On 6/21/05, N. Volbers <[EMAIL PROTECTED]> wrote:
> Hello,
> 
> Prash wrote:
> > What signal is emitted when a user clicks on a row? I've tried a few
> > like row_activated but it emits a signal only when "return" is
> > pressed.

If you want to find out when the user has changed which row is
selected (i.e. highlighted or unhighlighted a new row or rows), you
want to connect to the 'changed' signal of the selection object. The
TreeView provides a get_selection method to get the selection object,
useful for this and various other tasks (like getting the actual
selected rows, etc.)

You can connect like so...

tv = gtk.TreeView()
tv.get_selection().connect('changed',my_handler)

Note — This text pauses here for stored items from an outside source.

Lemma api_needs_claims_witness :
  auth_middleware 0 (with_key (lit "k1")) by_key = Next (Some alice)
  /\ exists h k verify, by_key.(x_api_key) = Some h /\ k = trim h /\ (with_key (lit "k1")).(api_key_verifier) = Some verify /\ verify k = Some alice.
Proof.
  assert (Hm : auth_middleware 0 (with_key (lit "k1")) by_key = Next (Some alice)) by reflexivity.
  split; [exact Hm|].
  destruct (api_needs_claims 0 (with_key (lit "k1")) by_key (Some alice) Hm) as [[E _]|(c & E & [(h & k & verify & H1 & H2 & _ & H4 & H5)|(s & _ & Hs & _)])].
  - by exists (lit "things").
  - rewrite <- is_exempt_spec. discriminate.
  - discriminate E.
  - injection E as <-. exists h, k, verify. split; [exact H1|]. split; [exact H2|]. split; [exact H4|exact H5].
  - discriminate Hs.
Defined.

(** ** Divergences *)

(** Any path below [/api/] is to go through full authentication, but a request with the method OPTIONS goes through none. *)
Theorem options_unauthenticated `{Jwt} now ext r : r.(method) = OPTIONS -> auth_middleware now ext r = Next None.
Proof. intros E. unfold auth_middleware. by rewrite E, bool_decide_true, orb_true_r. Qed.


(** The middleware compares the cookie with the header and no more: a cookie that anyone has set, with the same text in the
    header, passes, though the code of the server in it is wrong. *)
Theorem forged_csrf_passes `{Jwt} now ext s token c x r :
  ext.(jwt_secret) = Some s -> decode_header token = Some HS256 -> validate_access_token now token s = Ok c ->
  plain token -> plain x -> x <> [] ->
  r.(authorization) = None -> r.(cookie) = Some (lit "__Host-access=" ++ token ++ lit "; csrf=" ++ x) -> r.(x_csrf_token) = Some x ->
  token_auth now ext r = Next (Some c).
Proof.
  intros Hs Hh Hv Hp Hx Hne Ha Hc Hr.
  assert (Hpieces : map trim (split 59 (lit "__Host-access=" ++ token ++ lit "; csrf=" ++ x)) = [lit "__Host-access=" ++ token; lit "csrf=" ++ x]).
  { change (lit "; csrf=" ++ x) with (lit "; " ++ lit "csrf=" ++ x). rewrite app_assoc.
    apply (split_parts (lit "__Host-access=" ++ token) [lit "csrf=" ++ x]).
    repeat (constructor; [split; [apply plain_app; [by repeat constructor|done]|done]|]). done. }
  unfold token_auth, bearer. rewrite Hs, Ha, Hc, Hr. cbn [mbind option_bind default]. unfold id, cookie_value.
  rewrite (find_map_trim (fun c => match strip_prefix (lit "__Host-" ++ lit "access" ++ lit "=") c with Some v => Some v | None => strip_prefix (lit "access" ++ lit "=") c end)).
  rewrite (find_map_trim (fun c => match strip_prefix (lit "__Host-" ++ lit "csrf" ++ lit "=") c with Some v => Some v | None => strip_prefix (lit "csrf" ++ lit "=") c end)).
  rewrite Hpieces. change (lit "__Host-" ++ lit "access" ++ lit "=") with (lit "__Host-access="). cbn [find_map]. rewrite strip_prefix_app.
  assert (Hm : csrf_match (Some x) (Some x) = true) by (apply csrf_match_true; by exists x, x).
  change (strip_prefix (lit "__Host-" ++ lit "csrf" ++ lit "=") (lit "__Host-access=" ++ token)) with (@None str).
  change (strip_prefix (lit "csrf" ++ lit "=") (lit "__Host-access=" ++ token)) with (@None str).
  change (strip_prefix (lit "__Host-" ++ lit "csrf" ++ lit "=") (lit "csrf=" ++ x)) with (@None str).
  change (strip_prefix (lit "csrf" ++ lit "=") (lit "csrf=" ++ x)) with (Some x).
  cbv beta iota. rewrite Hm, andb_false_r. unfold validate_token. rewrite Hh. cbn [fmap option_fmap option_map default is_asymmetric]. by rewrite Hv.
Qed.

You could also of course first bind the selection to a variable. Does
anyone know if this is more or less efficient for cases when you want
to use the selection more than once?  In other words, is it better to
do:

sel = tv.get_selection()
sel.connect('changed',...)
rows = sel.get_selected_rows()
etc.

or to do:

tv.get_selection().connect('changed',...)
rows = tv.get_selection().get_selected_rows()
etc.

Or does it make no difference?

And one final question -- any change that the 2.8 bindings could allow
us simply to access the selection as an attribute without having to
call a method? I'd find it much cleaner simply to write:

tv.selection.connect('changed',...), etc.